ReviewSentimentAnalyzer is a Python-based project that utilizes Natural Language Processing (NLP) techniques to analyze and classify customer reviews into 'Positive' or 'Negative' categories. By leveraging the Naive Bayes classifier from the NLTK library, the project assesses the sentiments conveyed in textual reviews, assisting businesses and individuals to comprehend their customer feedback at a glance.
main.py: Contains the main script to run the sentiment analysis model.
utilities.py: Contains utility functions for data preprocessing, feature generation, and classification.

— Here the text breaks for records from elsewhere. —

(* ===== verification/ServerRuns.v ===== *)
(** * Handlers for runs, artifacts and ingests: [internal/server/runs.go],
    [artifacts.go], [ingest.go], and [Ingest] of [internal/engine/ingest.go] *)
From S2P Require Import Prelude GoStrings GoTime GoSlices Core CoreSetters Config Secrets Pack Spool Db StoreCommon StoreJobs StoreRuns.
From S2P Require Import StoreConfig StoreAdmin RunState Remote Drivers Runner Restore EngineRuns Password Auth ServerBase.
Open Scope Z_scope.

Section runs.
  Context {A : AEAD} {C : Codecs} {D : Digest} {Dr : Drivers} {Ar : Argon2}.
  Context (workDir : string).

(** ** The life of an ingest

    Without the locks, the slot and the registry of [Engine]: whether the job is
    busy and whether the request was given up while it waited for a slot are
    asked of the environment. *)
Definition Ingest (job : Job) (opts : IngestOptions) (chunks : list string) (body_end : option error)
    : M (Run * list Artifact * option error) :=
  let noRun := newRunState (mkRun "" "" "" "" RunBackup TriggerSchedule RunQueued zeroTime None None 0 0 0 "" "" "" [] [] 0 ∅ "") in
  run ← newRun job RunIngest TriggerIngest (ing_CreatedBy opts);
  busy ← ask env_busy;
  if busy : bool then mret (rs_run noRun, [], Some busyError)
  else
    do? saved := RunRepo_Create run else err => mret (rs_run noRun, [], Some err) in
    publishRun saved;;
    c ← ctxErr;
    match c with
    | Some err =>
        t ← now;
        let saved := set_run_FinishedAt (Some t) (set_run_Error "ingest was canceled while waiting for a worker slot"
                       (set_run_Status RunFailed saved)) in
        _ ← RunRepo_Save saved;
        publishRun saved;;
        mret (rs_run noRun, [], Some err)
    | None =>
        putRS (newRunState saved);;
        start;;
        r ← runIngest workDir job opts chunks body_end;
        let err := match r with Ok _ => None | Fail err => Some err end in
        finish err;;
        final ← currentRun;
        do? artifacts := ForRun (run_ID final) else listErr => mret (final, [], Some listErr) in
        mret (final, artifacts, err)
    end.

(** The body of an ingest: [None] when the request has none; else its chunks and
    how it ended. *)
Definition handleIngest (r : Inbound) (slug : string) (header : string -> string) (contentLength : Z)
    (body : option (list string * option error)) : M Response :=
  match requireJobAccess r slug with
  | Some err => mret (writeError 403 codeForbidden (err_msg err))
  | None =>
      do? job := JobRepo_GetBySlug slug else err => mret (failBelow err) in
      match body with
      | None => mret (failInvalid (newValidationError "request body is required"))
      | Some (chunks, body_end) =>
          let opts := mkIngestOptions (TrimSpace (header "X-Backvault-Filename")) (TrimSpace (header "X-Backvault-Sha256"))
                        (queryBool r "packed") contentLength (actorLabel r) in
          res ← Ingest job opts chunks body_end;
          let '(run, artifacts, err) := res in
          mret (match err with
                | Some err =>
                    if bool_decide (run_ID run ≠ "")
                    then writeJSON 422 (BodyError codeValidation (run_Error run) {[ "runId" := run_ID run ]})
                    else failBelow err
                | None => writeJSON 201 (BodyIngest run artifacts)
                end)
      end
  end.

(** ** Runs *)

(** The job filter of a listing: by identifier when the reference resolves. *)
Definition resolveJob (ref : string) : M (string * string) :=
  if bool_decide (ref = "") then mret ("", "")
  else
    r ← JobRepo_GetByIDOrSlug ref;
    mret (match r with Ok job => (job_ID job, "") | Fail _ => ("", ref) end).

Definition handleListRuns (r : Inbound) : M Response :=
  let! page := pageFromRequest r else e => mret (fail e) in
  let! since := parseTimeParam r "since" else e => mret (fail e) in
  let! until := parseTimeParam r "until" else e => mret (fail e) in
  j ← resolveJob (query_text r "job");
  do? (items, total) := RunRepo_List (mkRunFilter j.1 j.2 (query_text r "status") [] (query_text r "kind") since until page)
    else err => mret (failBelow err) in
  mret (writeJSON 200 (BodyRuns items total)).

Definition handleGetRun (id : string) : M Response :=
  do? run := RunRepo_Get id else err => mret (failBelow err) in
  mret (writeJSON 200 (BodyRun run)).

(** [e.Cancel]: whether the run is in the registry. *)
Definition Cancel (runID : string) : M bool :=
  ok ← ask env_cancel;
  if ok : bool then record (CallCancel runID);; mret true else mret false.

Definition handleCancelRun (r : Inbound) (id : string) : M Response :=
  do? run := RunRepo_Get id else err => mret (failBelow err) in
  if Terminal (run_Status run) then mret (writeError 409 codeConflict "run has already finished")
  else
    ok ← Cancel (run_ID run);
    if negb ok then mret (writeError 409 codeConflict "run is not active on this server")
    else
      audit r None "run.cancel" "run" (run_ID run) (run_JobName run) ∅;;
      mret (writeJSON 202 NoBody).

Definition logOffset (r : Inbound) : outcome nat :=
  let v := query_text r "offset" in
  if bool_decide (v = "") then Good 0%nat
  else match Atoi v with
       | Some n => if n <? 0 then Bad (Invalid (invalidField "offset must be a non-negative integer" "offset" "invalid"))
                   else Good (Z.to_nat n)
       | None => Bad (Invalid (invalidField "offset must be a non-negative integer" "offset" "invalid"))
       end.

Definition handleRunLog (r : Inbound) (id : string) : M Response :=
  do? run := RunRepo_Get id else err => mret (failBelow err) in
  do? text := RunRepo_Log (run_ID run) else err => mret (failBelow err) in
  let! offset := logOffset r else e => mret (fail e) in
  let offset := if (String.length text <? offset)%nat then String.length text else offset in
  mret (writeJSON 200 (BodyLog (sdrop offset text) (Z.of_nat (String.length text)))).

(** ** Artifacts *)

Record restoreRequest := mkRestore {
  rr_Mode : string; rr_TargetPath : string; rr_Extract : bool; rr_TargetSourceID : string; rr_Passphrase : string;
  rr_Params : Config
}.

Definition handleListArtifacts (r : Inbound) : M Response :=
  let! page := pageFromRequest r else e => mret (fail e) in
  let! since := parseTimeParam r "since" else e => mret (fail e) in
  let! until := parseTimeParam r "until" else e => mret (fail e) in
  j ← resolveJob (query_text r "job");
  do? (items, total) := ArtifactRepo_List (mkArtifactFilter j.1 j.2 (query_text r "destination") (query_text r "status")
                                             (query_text r "run") since until (query_text r "q") page)
    else err => mret (failBelow err) in
  mret (writeJSON 200 (BodyArtifacts items total)).

Definition handleGetArtifact (id : string) : M Response :=
  do? artifact := ArtifactRepo_Get id else err => mret (failBelow err) in
  mret (writeJSON 200 (BodyArtifact artifact)).

(** The object of an artifact is deleted first; an artifact whose destination is
    gone only changes its status. *)
Definition deleteObject (artifact : Artifact) : M (option Response) :=
  d ← DestinationRepo_Get (art_DestinationID artifact);
  match d with
  | Fail err => mret (if errorsIs err ErrNotFound then None else Some (failBelow err))
  | Ok d =>
      do? client := OpenDestination d else err => mret (Some (writeError 502 codeInternal (err_msg err))) in
      e ← client_Delete client (art_Path artifact);
      mret (match e with
            | Some err => Some (writeError 502 codeInternal ("could not delete the object: " +:+ err_msg err))
            | None => None
            end)
  end.

Definition handleDeleteArtifact (r : Inbound) (id : string) : M Response :=
  do? artifact := ArtifactRepo_Get id else err => mret (failBelow err) in
  e ← deleteObject artifact;
  match e with
  | Some refusal => mret refusal
  | None =>
      t ← now;
      do? _ := SetStatus (art_ID artifact) ArtifactDeleted t else err => mret (failBelow err) in
      audit r None "artifact.delete" "artifact" (art_ID artifact) (art_Filename artifact)
        {[ "destination" := VString (art_DestinationName artifact) ]};;
      mret (writeJSON 204 NoBody)
  end.

Definition sanitizeFilename (name : string) : string :=
  let name := ReplaceByte name (byte_of 34) "" in
  let name := ReplaceByte name "\" "" in
  let name := ReplaceByte name (byte_of 10) "" in
  let name := ReplaceByte name (byte_of 13) "" in
  if bool_decide (name = "") then "artifact" else name.

Definition handleDownloadArtifact (r : Inbound) (id : string) : M Response :=
  do? artifact := ArtifactRepo_Get id else err => mret (failBelow err) in
  if negb (bool_decide (art_Status artifact = ArtifactPresent))
  then mret (writeError 409 codeConflict ("artifact status is " +:+ ArtifactStatus_text (art_Status artifact)))
  else
    let opts := mkDownloadOptions (queryBool r "raw") (in_query r "passphrase") in
    do? (reader, name) := OpenArtifact artifact opts else err => mret (writeError 502 codeInternal (err_msg err)) in
    let plain := String.eqb (art_Compression artifact) CompressionNone && String.eqb (art_Encryption artifact) EncryptionNone in
    mret (writeJSON 200 (BodyDownload reader (sanitizeFilename name) (art_SHA256 artifact)
                           (if dl_Raw opts || plain then Some (art_Size artifact) else None))).

Definition invalidRestore (name text : string) : validationError := invalidField "invalid restore request" name text.

Definition restoreMode (mode : string) : RestoreMode :=
  if String.eqb mode "path" then RestoreToPath
  else if String.eqb mode "source" then RestoreToSource else RestoreOther mode.

Definition checkRestore (req : restoreRequest) : M (option validationError) :=
  match restoreMode (TrimSpace (rr_Mode req)) with
  | RestoreToPath => mret (if Blank (rr_TargetPath req) then Some (invalidRestore "targetPath" "required") else None)
  | RestoreToSource =>
      if bool_decide (rr_TargetSourceID req = "") then mret None
      else
        s ← SourceRepo_Get (rr_TargetSourceID req);
        mret (match s with Ok _ => None | Fail _ => Some (invalidRestore "targetSourceId" "source does not exist") end)
  | RestoreOther _ => mret (Some (invalidRestore "mode" "must be path or source"))
  end.

Definition handleRestoreArtifact (r : Inbound) (id : string) (body : option (result restoreRequest)) : M Response :=
  do? artifact := ArtifactRepo_Get id else err => mret (failBelow err) in
  let! req := decodeBody body else e => mret (fail e) in
  refusal ← checkRestore req;
  match refusal with
  | Some ve => mret (failInvalid ve)
  | None =>
      let mode := TrimSpace (rr_Mode req) in
      do? run := EnqueueRestore (mkRestoreRequest artifact (restoreMode mode) (rr_TargetPath req) (rr_Extract req)
                   (rr_TargetSourceID req) (rr_Passphrase req) (rr_Params req) (actorLabel r))
        else err => mret (failBelow err) in
      audit r None "artifact.restore" "artifact" (art_ID artifact) (art_Filename artifact)
        (<["mode" := VString mode]> {[ "runId" := VString (run_ID run) ]});;
      mret (writeJSON 202 (BodyRun run))
  end.

Definition handleVerifyArtifact (r : Inbound) (id : string) : M Response :=
  do? artifact := ArtifactRepo_Get id else err => mret (failBelow err) in
  do? run := EnqueueVerify artifact (actorLabel r) else err => mret (failBelow err) in
  audit r None "artifact.verify" "artifact" (art_ID artifact) (art_Filename artifact) {[ "runId" := VString (run_ID run) ]};;
  mret (writeJSON 202 (BodyRun run)).
End runs.

(** A file name that is sent in a header has no quote, backslash or line break. *)
Lemma sall_ReplaceByte P s c : sall P s = true -> sall P (ReplaceByte s c "") = true.
Proof.
  induction s as [|a s IH]; [done|]. cbn [sall ReplaceByte]. intros H. apply andb_true_iff in H as [Ha H].
  case_match; cbn [sall]; [by apply IH|]. by rewrite Ha, IH.
Qed.

Lemma ReplaceByte_drops s c : free_of c (ReplaceByte s c "") = true.
Proof.
  unfold free_of. induction s as [|a s IH]; [done|]. cbn [ReplaceByte]. destruct (Ascii.eqb a c) eqn:E; [exact IH|].
  cbn [sall]. by rewrite E, IH.
Qed.

Lemma sanitizeFilename_safe name :
  sanitizeFilename name ≠ ""
  ∧ Forall (λ c, free_of c (sanitizeFilename name) = true) [byte_of 34; "\"%char; byte_of 10; byte_of 13].
Proof.
  unfold sanitizeFilename. case_bool_decide as H; [by vm_compute; repeat constructor|]. split; [done|].
  repeat apply Forall_cons_2; try apply Forall_nil_2; unfold free_of;
    repeat first [apply ReplaceByte_drops | apply sall_ReplaceByte].
Qed.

positiveReview.txt and negativeReview.txt: Text files that contain examples of positive and negative reviews respectively, used for training the classifier.
requirements.txt: Lists all necessary Python packages and their versions.
Ensure these packages are installed:
- click==8.1.7
- joblib==1.3.2
- nltk==3.8.1
- regex==2023.10.3
- tqdm==4.66.1
-
To begin, clone this repository to your local machine.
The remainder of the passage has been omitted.